Saved entries:

****************

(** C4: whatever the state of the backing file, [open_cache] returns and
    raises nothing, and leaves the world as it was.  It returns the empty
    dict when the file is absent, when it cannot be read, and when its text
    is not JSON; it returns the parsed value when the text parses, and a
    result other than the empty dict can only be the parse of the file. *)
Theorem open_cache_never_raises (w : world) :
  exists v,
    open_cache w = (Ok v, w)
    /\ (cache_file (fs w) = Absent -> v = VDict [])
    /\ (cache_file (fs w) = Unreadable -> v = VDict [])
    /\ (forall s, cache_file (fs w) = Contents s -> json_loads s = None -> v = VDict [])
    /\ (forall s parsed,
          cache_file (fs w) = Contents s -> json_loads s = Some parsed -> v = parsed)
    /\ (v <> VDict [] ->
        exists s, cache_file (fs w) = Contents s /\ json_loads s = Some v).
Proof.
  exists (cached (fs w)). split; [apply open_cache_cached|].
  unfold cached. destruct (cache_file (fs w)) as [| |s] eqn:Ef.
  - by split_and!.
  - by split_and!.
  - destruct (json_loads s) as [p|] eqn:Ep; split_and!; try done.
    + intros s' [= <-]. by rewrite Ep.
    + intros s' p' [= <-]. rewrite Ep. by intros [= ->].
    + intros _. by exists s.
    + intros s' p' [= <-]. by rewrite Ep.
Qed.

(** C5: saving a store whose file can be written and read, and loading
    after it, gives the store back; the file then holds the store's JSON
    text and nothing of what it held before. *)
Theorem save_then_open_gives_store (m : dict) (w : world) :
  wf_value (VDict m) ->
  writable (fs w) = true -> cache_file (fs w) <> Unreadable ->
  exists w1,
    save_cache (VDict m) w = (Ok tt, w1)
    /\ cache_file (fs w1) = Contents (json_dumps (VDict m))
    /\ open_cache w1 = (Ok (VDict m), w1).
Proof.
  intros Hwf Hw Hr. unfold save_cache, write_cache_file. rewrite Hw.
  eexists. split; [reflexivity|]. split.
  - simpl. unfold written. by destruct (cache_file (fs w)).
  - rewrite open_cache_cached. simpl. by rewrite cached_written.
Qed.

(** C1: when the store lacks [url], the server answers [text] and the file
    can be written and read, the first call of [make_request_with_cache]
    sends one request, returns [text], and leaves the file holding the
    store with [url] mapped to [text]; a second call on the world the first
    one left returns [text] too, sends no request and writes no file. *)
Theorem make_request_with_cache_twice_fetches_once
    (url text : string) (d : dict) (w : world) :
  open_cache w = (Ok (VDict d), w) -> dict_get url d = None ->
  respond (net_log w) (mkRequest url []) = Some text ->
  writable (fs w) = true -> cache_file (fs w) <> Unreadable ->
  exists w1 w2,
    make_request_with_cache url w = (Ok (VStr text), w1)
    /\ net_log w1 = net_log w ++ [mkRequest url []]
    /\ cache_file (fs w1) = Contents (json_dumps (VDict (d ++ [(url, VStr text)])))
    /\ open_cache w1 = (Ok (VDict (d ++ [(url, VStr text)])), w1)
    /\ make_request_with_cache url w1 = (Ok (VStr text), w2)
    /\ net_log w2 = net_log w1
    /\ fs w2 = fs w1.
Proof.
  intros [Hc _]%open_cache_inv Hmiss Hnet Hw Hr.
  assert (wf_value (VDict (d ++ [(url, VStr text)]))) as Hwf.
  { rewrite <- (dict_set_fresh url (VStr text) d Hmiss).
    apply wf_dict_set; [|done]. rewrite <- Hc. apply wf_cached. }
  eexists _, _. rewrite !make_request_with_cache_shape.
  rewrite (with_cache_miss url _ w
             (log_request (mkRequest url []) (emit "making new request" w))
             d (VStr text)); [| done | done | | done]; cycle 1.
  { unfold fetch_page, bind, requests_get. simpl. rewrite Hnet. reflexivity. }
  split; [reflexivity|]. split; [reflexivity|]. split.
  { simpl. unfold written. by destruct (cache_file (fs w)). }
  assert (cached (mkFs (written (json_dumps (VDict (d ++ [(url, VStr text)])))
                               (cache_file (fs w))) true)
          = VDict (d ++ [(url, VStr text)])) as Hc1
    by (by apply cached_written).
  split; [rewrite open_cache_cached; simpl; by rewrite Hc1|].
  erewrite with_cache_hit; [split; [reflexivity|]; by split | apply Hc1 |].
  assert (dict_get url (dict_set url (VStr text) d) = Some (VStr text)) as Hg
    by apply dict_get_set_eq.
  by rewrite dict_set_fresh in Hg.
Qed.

****************

> _ABOUT THIS TASK_:
What number of lines in the records hold the word "simpl"? Reply with that number alone.

> _TASK RESPONSE_:
5